Anlama, kendi açılarından öğrenme süreçlerini gerektiren eylemlerin gücül olarak öncelenmeleriyle ilgilidir. Dili anlamak eyleyebilmeye işaret eder, burada elbette bu iletişimsel eylemin kendisi de simgeselleştirilmiş davranış beklentisiyle bağlantılıdır: dil ve eyleme aynı dil oyunu modelinin momentleridirler.

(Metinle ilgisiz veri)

Lemma slice_to_30 {A} (l : list A) : Py.slice_to l 30 = take 30 l.
Proof. unfold Py.slice_to. by rewrite decide_False by lia. Qed.

(** X12: outside the manual mode with named symbols, the scanner asks the
    client for its instruments (without OTC ones when only the open market
    is wanted), keeps at most the first 30 of those that pass the market
    filter, in the client's order; with both market flags set and a client
    that honours the request, nothing is scanned. *)
Theorem _get_pairs_to_scan_auto self get_available_pairs :
  ScanConfig.mode (config self) = auto
  \/ ScanConfig.symbols (config self) = None
  \/ ScanConfig.symbols (config self) = Some [] ->
  let cfg := config self in
  let offered :=
    get_available_pairs (negb (ScanConfig.only_open_market cfg)) in
  let pairs := _get_pairs_to_scan self get_available_pairs in
  pairs `sublist_of` offered
  /\ (length pairs <= 30)%nat
  /\ (ScanConfig.only_otc cfg = true ->
      pairs = take 30 (filter (fun p => TradingPair.is_otc p = true) offered))
  /\ (ScanConfig.only_otc cfg = false ->
      ScanConfig.only_open_market cfg = true ->
      pairs
      = take 30 (filter (fun p => TradingPair.is_otc p = false) offered))
  /\ (ScanConfig.only_otc cfg = false ->
      ScanConfig.only_open_market cfg = false ->
      pairs = take 30 offered)
  /\ (ScanConfig.only_otc cfg = true ->
      ScanConfig.only_open_market cfg = true ->
      (forall p, p ∈ get_available_pairs false ->
                 TradingPair.is_otc p = false) ->
      pairs = []).
Proof.
  intros Hmode cfg offered pairs.
  assert (Hp : pairs
               = take 30
                   (if ScanConfig.only_otc cfg
                    then filter (fun p => TradingPair.is_otc p = true) offered
                    else if ScanConfig.only_open_market cfg
                    then filter (fun p => TradingPair.is_otc p = false)
                                offered
                    else offered)).
  { subst pairs offered cfg. unfold _get_pairs_to_scan.
    rewrite <- slice_to_30.
    destruct Hmode as [-> | [-> | ->]]; [done| |];
      by destruct (ScanConfig.mode (config self)). }
  split.
  { rewrite Hp. etrans; [apply sublist_take|].
    destruct (ScanConfig.only_otc cfg).
    - apply (sublist_filter (fun p => TradingPair.is_otc p = true)).
    - destruct (ScanConfig.only_open_market cfg); [|done].
      apply (sublist_filter (fun p => TradingPair.is_otc p = false)). }
  split; [rewrite Hp, length_take; lia|].
  split; [by intros Ho; rewrite Hp, Ho|].
  split; [by intros Ho Hm; rewrite Hp, Ho, Hm|].
  split; [by intros Ho Hm; rewrite Hp, Ho, Hm|].
  intros Ho Hm Hhon. rewrite Hp, Ho.
  subst offered. rewrite Hm. simpl. clear Hp.
  destruct (filter _ _) as [|p rest] eqn:Ef; [apply take_nil|].
  assert (Hin : p ∈ filter (fun p => TradingPair.is_otc p = true)
                      (get_available_pairs false))
    by (rewrite Ef; apply list_elem_of_here).
  apply list_elem_of_filter in Hin as [Hotc Hin].
  rewrite (Hhon p Hin) in Hotc. discriminate.
Qed.
(** ** No retries, no cleanup *)

(** C8: in every run [download] is called at most once, and the calls
    into the collaborator are those of one [with] statement around one
    [download], cut short where one fails: nothing is called a second time
    and nothing is called to clean up.  When [download] fails, the script
    goes on with nothing but leaving the [with] block (the [__exit__] every
    [with] ends with) and, unless that swallows the exception, one line on
    stderr. *)
Theorem download_at_most_once (c : cmdline) (x : Ext) :
  (length (downloads (events (run Y c x))) <= 1)%nat
  /\ (let opts := ydl_opts (output (parse_args c))
                           (ffmpeg_location (parse_args c)) in
      calls (events (run Y c x)) = [EvInit opts]
      \/ calls (events (run Y c x)) = [EvInit opts; EvEnter]
      \/ exists exc,
           calls (events (run Y c x))
             = [EvInit opts; EvEnter; EvDownload [arg_url c]; EvExit exc])
  /\ (forall mgr x1 ydl x2 msg x3,
        ydl_init Y (ydl_opts (output (parse_args c))
                             (ffmpeg_location (parse_args c))) x
          = (Returns mgr, x1) ->
        ydl_enter Y mgr x1 = (Returns ydl, x2) ->
        ydl_download Y ydl [arg_url c] x2 = (Raises msg, x3) ->
        exists tail,
          events (run Y c x)
            = [EvInit (ydl_opts (output (parse_args c))
                                (ffmpeg_location (parse_args c)));
               EvEnter;
               EvWrite Stdout (progress_line (arg_url c));
               EvDownload [arg_url c];
               EvExit (Some (Exception msg))] ++ tail
          /\ (tail = [] \/ exists m, tail = [EvWrite Stderr (error_line m)])).
Proof.
  split; [| split].
  - destruct (run_behaviour c x) as (o & Hb & _).
    destruct (behaviour_downloads _ _ _ _ _ Hb) as [-> | ->]; simpl; lia.
  - destruct (run_behaviour c x) as (o & Hb & _).
    exact (behaviour_calls _ _ _ _ _ Hb).
  - intros mgr x1 ydl x2 msg x3 Hinit Henter Hdownload.
    unfold_script. simpl in Hinit.
    rewrite Hinit; simpl. rewrite Henter; simpl. rewrite Hdownload; simpl.
    answer; eexists; (split; [reflexivity | eauto]).
Qed.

Iki moment arasındaki bağlantı, anlamı anlamanın bağlı olduğu öğrenme süreçlerinin türünde belirginleşir: anlamak demek, pratik olarak bir şeyi anlamayı öğrenmiş olmak demektir. Dili anlamın ufkunda, simgelerin ‘arı’ kavranışı diye bir şey yoktur. Ancak, monologsal olarak, yani hesaplar biçiminde kurulmuş olan, biçimselleştirilmiş diller, pratik öğrenme süreçleri görmezden gelinerek, soyut bir biçimde anlaşılabilirler. Çünkü hesap dillerinin anlaşılması, işaret sıralanışlarının biçimsel kurallara göre yeniden üretilmesini gerektirir, araçların monologsal olarak kullanılmasına kimi açılardan benzeyen, işaretlerle tek başına yapılan bir işlemdir bu. Gündelik dilin anlaşılmasının özgün yönü, tam da bir iletişimin anlaşılmasıdır. Burada işaretleri perse olarak kullanmayız, tersine karşılıklı davranış beklentilerini izleriz. İçinde konuşmayı öğrendiğim süreçler, bu yüzden bir eylemi öğrenmeyi içerirler. Bu süreçlerde, normların içselleştirildiği tüm süreçler gibi, bir parça bastırma vardır. Wittgenstein terbiye etmekten söz ediyor: “dilin öğretilmesi, açıklamak değil, terbiye etmektir.” (Phil. U. 6) Dilin, içkin anlamı gereği pratiğe bağlı oluşu, dil öğrenme süreçlerindeki bu şiddet momentinde öne çıkar — yeter ki, dili anlama ve dili öğrenme arasında, simgelenen anlamın kavranılmasıyla simgelerin doğru kullanımı için terbiye etme arasında mantıksal bir bağlantı gerçekten var olsun.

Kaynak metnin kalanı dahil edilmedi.